NOTE 4 - RELATED PARTY TRANSACTIONS.

     (a) Notes Payable:

     A stockholder and the Company entered into a loan agreement in April 1996
whereby the stockholder acquired the Company's 7% interest bearing note $125,000
at par. The note was originally payable in full plus accrued interest on March
31, 1997. On April 30, 1997, the note was amended and the due date was extended
to April 30, 1998. As a condition of the extension of the above note, the
Company's 7% interest bearing note payable (which was originally payable in full
plus accrued interest on July 16, 1997) to a professional corporation owned by
this stockholder's spouse in the amount of $75,000 was prepaid in March 1997. No
interest was charged to operations for the three months ended June 30, 2000 and
$2,188 was charged to operations for the three months ended June 30, 1999.
Accrued interest payable on these loans aggregated $31,068 at June 30,2000 and
September 30, 1999, respectively, and is included in accrued expenses-related
party. In May 1997, the stockholder agreed to subordinate his loan to a bank
which had granted the Company a $2,000,000 line of credit. The stockholder has
extended the due date indefinitely and has verbally agreed not to demand payment
of the debt as long as any portion of the line of credit is outstanding.

                                  Page 9 of 13
<PAGE>

RELATED PARTY TRANSACTIONS (Continued)

     On August 26, 1996, the parents of the Company's President purchased
Shuttle's 15% interest bearing $20,000 note at par. The note, as amended, is
repayable in full with no definite repayment date.  No interest was charged for
the three months ended June 30, 2000. Interest charged for the three months
ended June 30, 1999 was $2,250. Accrued interest payable to these individuals of
$7,750 is included in accrued expenses-related party at June 30, 2000 and
September 30, 1999, respectively. These creditors have agreed to subordinate
this indebtedness to a bank which had granted the Company a $2,000,000 line of
credit in May 1997 and also have verbally agreed not to demand payment of the
debt as long as any portion of the line of credit is outstanding.

    During the first quarter of fiscal 2000, three shareholders of the Company
loaned the Company $156,000 due to the current cash needs of the business. These
amounts, expected to be repaid within the year, have no definite repayment terms
and the shareholders have agreed not to require the accrual of interest.

     (b) Rent Payable:

     Globus and Shuttle lease warehouse space from an entity controlled by three
of the Company's officer/directors. Rent charged to operations in the nine
months ended June 30, 2000 and 1999 was $7,500 and $22,500, respectively, of
which $74,575 was unpaid and included in accrued expenses - related parties at
June 30, 2000 and September 30, 1999, respectively. The leases which expire in
2004 require aggregate monthly rentals of $2,500. Each lease has option for
renewal of five years at aggregate monthly rentals of $3,000.

     (c) Officers' Compensation:

     In August 1997, the Board of Directors authorized compensation of $90,000
per year for each of the Company's President, CEO and Vice-President commencing
October 1, 1996. The Board's resolution also provided for these officers annual
compensation to increase to $150,000 commencing January 1, 1998. The officers
have agreed to defer payment of their compensation until cash flow permits.

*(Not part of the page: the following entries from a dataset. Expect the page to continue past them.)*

(* ===== verification/ImonResources.v ===== *)
(** * daemon/imon: the restarts of the resources and the stages of a resize *)

From S2P Require Import Prelude Status Naming Instance ImonState ImonExample ImonPlacement ImonActions.
From S2P Require Import ImonRestart ImonOrchestrate ImonLogic ImonSafety ImonGuards.

Open Scope string_scope.
Import instance.
Open Scope imon_scope.

Section resources.
Context {env : Env}.

(** ** The plan of a resource *)

(** A resource the daemon may act on: enabled, not stopped, in a state that is
    not at rest, with no restart under way, no monitor action taken, and to be
    kept up on this node. *)
Record to_recover (t : Manager) (rid : string) (rcfg : ResourceConfig) (rStatus : resource.Status)
    (started : bool) : Prop := {
  tr_enabled : IsDisabled rcfg = false;
  tr_stopped : resource.IsStopped rStatus = false;
  tr_status : isRestStatus (resource.Status_ rStatus) = false;
  tr_scheduled : alreadyScheduled t (IsStandby rcfg) rid = false;
  tr_action : monitorActionCalled t = false;
  tr_wanted : IsStandby rcfg || started = true }.

(** The plan of a resource is to restart it only while restarts are left to
    it, and to run the monitor action only when the resource is monitored and
    has none left, never both; in both cases the resource is down where it
    should be up, enabled, not stopped on purpose, with no restart scheduled and
    no monitor action taken yet, and the plan itself changes nothing. *)
Theorem restart_plan_sound rid rcfg rStatus started t restart action t' :
  orchestrateResourcePlan rid rcfg rStatus started t = Some ((restart, action), t') ->
  restart || action = true ->
  t' = t /\ to_recover t rid rcfg rStatus started /\
  (restart = true /\ action = false /\ (exists r, restartOf t rid = Some r /\ (0 < Remaining r)%Z) \/
   restart = false /\ action = true /\ IsMonitored rcfg = true /\
   (restartOf t rid = None \/ exists r, restartOf t rid = Some r /\ Remaining r = 0%Z)).
Proof.
  unfold orchestrateResourcePlan. intros H Hany. run_step H.
  do 3 (run_step H; [run H; discriminate|]).
  do 2 (run_step H; [run H; discriminate|]).
  run_step H; [|run H; discriminate].
  assert (Hg : to_recover t rid rcfg rStatus started) by done.
  run H; reflect; subst; try discriminate; split_and!; try done.
  all: naive_solver.
Qed.

(** ** The restart budget *)

(** The count of [rid], spent by one restart. *)
Definition spent (r : ResourceMonitorRestart) : ResourceMonitorRestart :=
  if (0 <? Remaining r)%Z then mkRestart (Remaining r - 1) (LastAt r) else r.

Lemma scheduled_setOr standby t f t' :
  setOr standby f t = Some (tt, t') -> orOf t' standby = f (orOf t standby) /\ state t' = state t.
Proof. unfold setOr, modify, orOf. intros [= <-]. by destruct standby. Qed.

Lemma scheduleResource_spec standby rid t t' :
  scheduleResource standby rid t = Some (tt, t') ->
  (forall rid', restartOf t' rid' = if decide (rid' = rid) then spent <$> restartOf t rid else restartOf t rid') /\
  (forall rid', rid' ∈ scheduled (orOf t standby) -> rid' ∈ scheduled (orOf t' standby)) /\
  (is_Some (restartOf t rid) -> rid ∈ scheduled (orOf t' standby)).
Proof.
  unfold scheduleResource. intros H. run_step H. run_step H.
  2:{ run H. unfold restartOf. rewrite Heqo. split_and!; [|done|by intros []].
      intros rid'. case_decide; [by subst; rewrite Heqo|done]. }
  run_step H; [|run H]. run_step H. run_step H.
  apply scheduled_setOr in H as [Ho Hs].
  assert (Hr0 : Restart_ r0 = spent <$> Restart_ r).
  { unfold DecRestartRemaining in Heqo0. destruct (Restart_ r); by simplify_eq. }
  split_and!.
  - intros rid'. unfold restartOf. rewrite Hs. cbn. case_decide as Hd.
    + subst. by rewrite lookup_insert_eq, Heqo.
    + by rewrite lookup_insert_ne.
  - intros rid' Hin. rewrite Ho. cbn. apply elem_of_union. by left; destruct standby.
  - intros _. rewrite Ho. cbn. set_solver.
Qed.

(** The loop over the resources to restart, each met once. *)
Lemma scheduleResources_spec standby rids t t' :
  NoDup rids -> for_each rids (scheduleResource standby) t = Some (tt, t') ->
  (forall rid, restartOf t' rid = if decide (rid ∈ rids) then spent <$> restartOf t rid else restartOf t rid) /\
  (forall rid, rid ∈ scheduled (orOf t standby) -> rid ∈ scheduled (orOf t' standby)) /\
  (forall rid, rid ∈ rids -> is_Some (restartOf t rid) -> rid ∈ scheduled (orOf t' standby)).
Proof.
  intros Hn. revert t. induction Hn as [|x rids Hx Hn IH]; intros t H; cbn [for_each] in H.
  { run H. split_and!; [|done|set_solver]. intros rid. case_decide; [set_solver|done]. }
  run_step H. apply scheduleResource_spec in E as (Hr & Hs & Hi). apply IH in H as (Hr' & Hs' & Hi'). split_and!.
  - intros rid. rewrite Hr', Hr. destruct (decide (rid = x)) as [->|Hne].
    + rewrite decide_False by done. by rewrite decide_True by set_solver.
    + destruct (decide (rid ∈ rids)); [by rewrite decide_True by set_solver|].
      by rewrite decide_False by set_solver.
  - auto.
  - intros rid [->|Hin]%elem_of_cons Hsome; [by apply Hs', Hi|]. apply Hi'; [done|].
    rewrite Hr. case_decide; [by subst|done].
Qed.

Lemma getRidsAndDelay_rids cfg t n todo rids d rids' d' :
  getRidsAndDelay cfg t n todo rids d = Some (rids', d') ->
  rids' = (rids ++ List.filter (fun rid => bool_decide (is_Some (Config_Resources cfg !! rid)) &&
                     bool_decide (is_Some (Monitor_Resources (state t) !! rid))) todo)%list.
Proof.
  revert rids d. induction todo as [|rid todo IH]; intros rids d; cbn [getRidsAndDelay List.filter].
  { intros [= -> _]. by rewrite app_nil_r. }
  destruct (Config_Resources cfg !! rid) as [rcfg|]; [|apply IH].
  destruct (Monitor_Resources (state t) !! rid) as [rmon|]; [|apply IH].
  destruct (RestartDelay rcfg), (Restart_ rmon); simpl; intros H.
  all: try done; apply IH in H; rewrite H, <- app_assoc; done.
Qed.

Lemma restartOf_Some t rid r :
  restartOf t rid = Some r -> is_Some (Monitor_Resources (state t) !! rid).
Proof. unfold restartOf. destruct (Monitor_Resources (state t) !! rid); by eauto. Qed.

(** Scheduling the restart of resources spends one restart of each of them
    that has any left, and of no other resource, and marks them as scheduled, so
    that the plan does not restart them again before the scheduled restart: a
    resource that stays down is restarted at most as many times as configured. *)
Theorem restart_spends_budget todo standby t t' cfg rid r :
  resourceRestartSchedule todo standby t = Some (tt, t') ->
  ActorConfig_ (instConfig t) = Some cfg -> restartOf t rid = Some r ->
  if decide (rid ∈ todo /\ is_Some (Config_Resources cfg !! rid))
  then restartOf t' rid = Some (spent r) /\ alreadyScheduled t' standby rid = true
  else restartOf t' rid = Some r.
Proof.
  unfold resourceRestartSchedule, now. intros H Hcfg Hr.
  apply bind_Some in H as (cfg' & t0 & E & H).
  assert (t0 = t /\ cfg' = cfg) as [-> ->].
  { unfold actorConfig in E. rewrite Hcfg in E. by simplify_eq. }
  run_step H. run_step H. run_step H; [|run H].
  destruct p as [rids d]. pose proof (getRidsAndDelay_rids _ _ _ _ _ _ _ _ Heqo) as Hrids. simpl in Hrids.
  assert (Hin : rid ∈ rids <-> rid ∈ todo /\ is_Some (Config_Resources cfg !! rid)).
  { rewrite Hrids. rewrite list_elem_of_In, List.filter_In, <- list_elem_of_In, rangeOrder_perm, elem_of_elements.
    rewrite andb_true_iff, !bool_decide_eq_true. pose proof (restartOf_Some _ _ _ Hr). tauto. }
  assert (Hnd : NoDup rids).
  { rewrite Hrids, NoDup_ListNoDup. apply List.NoDup_filter. rewrite <- NoDup_ListNoDup, rangeOrder_perm.
    apply NoDup_elements. }
  destruct rids as [|x rids'].
  { run H. rewrite decide_False; [done|]. rewrite <- Hin. set_solver. }
  run_step H. apply scheduled_setOr in E0 as [Ho Hs]. run_step H.
  apply scheduleResources_spec in H as (Hr' & _ & Hsch); [|done].
  assert (Hr0 : restartOf t0 <| trace ::= cons (ScheduleRestart (x :: rids') standby d) |> rid = Some r).
  { unfold restartOf in *. cbn. by rewrite Hs. }
  rewrite Hr', Hr0. case_decide as Hd1; case_decide as Hd2; try tauto. split; [done|].
  unfold alreadyScheduled. apply bool_decide_eq_true. apply Hsch; [done|]. rewrite Hr0. by eexists.
Qed.

(** ** The stages of a resize *)

(** When the node runs a stage of a resize: the first one with the configuration
    of the request on the node and an instance up somewhere, the others when
    every peer is past the stage before, or has no such stage, and none
    failed. *)
Inductive resize_guard (t : Manager) : Z -> Prop :=
| resize_first :
    State (state t) = MonitorStateIdle -> hasResizeConfig t = true -> hasAnyInstanceUp t = true ->
    Provisioned (localStatus t) <> provisioned.PFalse -> resize_guard t 0
| resize_next k :
    ResizeStage (State (state t)) = Some k ->
    map_Forall (fun _ mon => hasReachedStage k (State mon) = true /\
                             State mon <> MonitorStateResizeFailure) (instMonitor t) ->
    resize_guard t (k + 1).

Lemma hasAllPeers_map_Forall t k :
  hasAnyPeerResizeFailed t = false -> hasAllPeersReachedStage t k = true ->
  map_Forall (fun _ mon => hasReachedStage k (State mon) = true /\
                           State mon <> MonitorStateResizeFailure) (instMonitor t).
Proof.
  unfold hasAnyPeerResizeFailed, hasAllPeersReachedStage. rewrite forallb_forall. intros Hf Ha n mon Hn.
  assert (Hin : In (n, mon) (map_to_list (instMonitor t))) by by apply list_elem_of_In, elem_of_map_to_list.
  split; [apply (Ha _ Hin)|]. intros Hs.
  assert (Hex : existsb (fun kv => IsOneOf (State (snd kv)) [MonitorStateResizeFailure])
                  (map_to_list (instMonitor t)) = true).
  { apply existsb_exists. exists (n, mon). split; [done|]. simpl. by rewrite Hs. }
  congruence.
Qed.

(** A resize advances in lockstep: a node runs a stage only when every peer
    ended the stage before, none failed, and the node has the configuration the
    resize was asked with; else it takes no action. *)
Theorem resize_barrier t t' :
  orchestrateResized t = Some (tt, t') ->
  emits t [] t' \/ exists stage, resize_guard t stage /\ queueResizeStage stage t = Some (tt, t').
Proof.
  unfold orchestrateResized, resizedFromStage, resizedFromIdle. intros H. run_step H. run_step H.
  - run_step H. run_step H; [left; eapply quiet_run; [|exact H]; intros; apply keeps_transitionTo|].
    run_step H; [run H; left; apply emits_refl|]. reflect. right. eexists. split; [|exact H].
    constructor; [done|by apply hasAllPeers_map_Forall].
  - destruct (State (state t)) eqn:Hs; try (left; run H; apply emits_refl).
    all: try (left; eapply quiet_run; [|exact H]; intros; apply keeps_resizedEnd).
    run_step H. run_step H; [run H; left; apply emits_refl|].
    do 2 (run_step H; [left; eapply quiet_run; [|exact H]; intros; apply keeps_transitionTo|]). reflect.
    right. exists 0%Z. split; [|done]. constructor; try done. by destruct (Provisioned (localStatus t)).
Qed.

End resources.

(** ** The example cluster *)

Definition example_app_down : resource.Status :=
  resource.mkStatus status.Down "app" false false false false false None ∅.

Lemma restart_plan_sound_witness :
  exists r, restartOf example.m1 "app#1" = Some r /\ (0 < Remaining r)%Z.
Proof.
  destruct (restart_plan_sound "app#1" example.app example_app_down true example.m1 true false example.m1)
    as (_ & _ & [(_ & _ & H)|(? & _)]); [vm_compute; reflexivity|reflexivity|exact H|discriminate].
Defined.

Definition example_scheduled : Manager := after (resourceRestartSchedule {["app#1"]} false) example.m1.

Lemma restart_spends_budget_witness :
  restartOf example_scheduled "app#1" = Some (mkRestart 1 0%Z) /\
  alreadyScheduled example_scheduled false "app#1" = true.
Proof.
  assert (E : resourceRestartSchedule {["app#1"]} false example.m1 = Some (tt, example_scheduled)).
  { unfold example_scheduled, after.
    destruct (resourceRestartSchedule {["app#1"]} false example.m1) as [[[] t]|] eqn:E; [done|].
    vm_compute in E. discriminate E. }
  pose proof (restart_spends_budget {["app#1"]} false example.m1 example_scheduled
    (example.actorConfig topology.Failover) "app#1" (mkRestart 2 0%Z) E eq_refl eq_refl) as H.
  rewrite decide_True in H; [exact H|]. split; [set_solver|]. by exists example.app.
Defined.

(** n1 is up and did the first stage, as n2. *)
Definition example_resize : Manager :=
  (example.monitor "n1" "n2" topology.Failover status.Up status.Down
    (example.actor topology.Failover status.Up 1))
    <| state ::= fun s => s <| State := MonitorStateResizeStage0 |> |>
    <| instMonitor := {["n2" := example.idle <| State := MonitorStateResizeStage0 |>]} |>.

Lemma resize_barrier_witness :
  emits example_resize [] (after orchestrateResized example_resize) \/
  exists stage, resize_guard example_resize stage /\
    queueResizeStage stage example_resize = Some (tt, after orchestrateResized example_resize).
Proof. apply (resize_barrier example_resize). vm_compute. reflexivity. Defined.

One
of the officers has verbally agreed to reduce his compensation to $75,000 per
year in December 1998. In the second quarter of 2000, all three officers agreed
to receive 300,000 shares of stock in lieu of their salaries, which at the
market value at issuance resulted in a $30,000 issuance of stock to each,
charged to expenses at March 31,2000.

                                  Page 10 of 13
<PAGE>

NOTE 5 - MAJOR RELATIONSHIPS AND SEGMENT INFORMATION.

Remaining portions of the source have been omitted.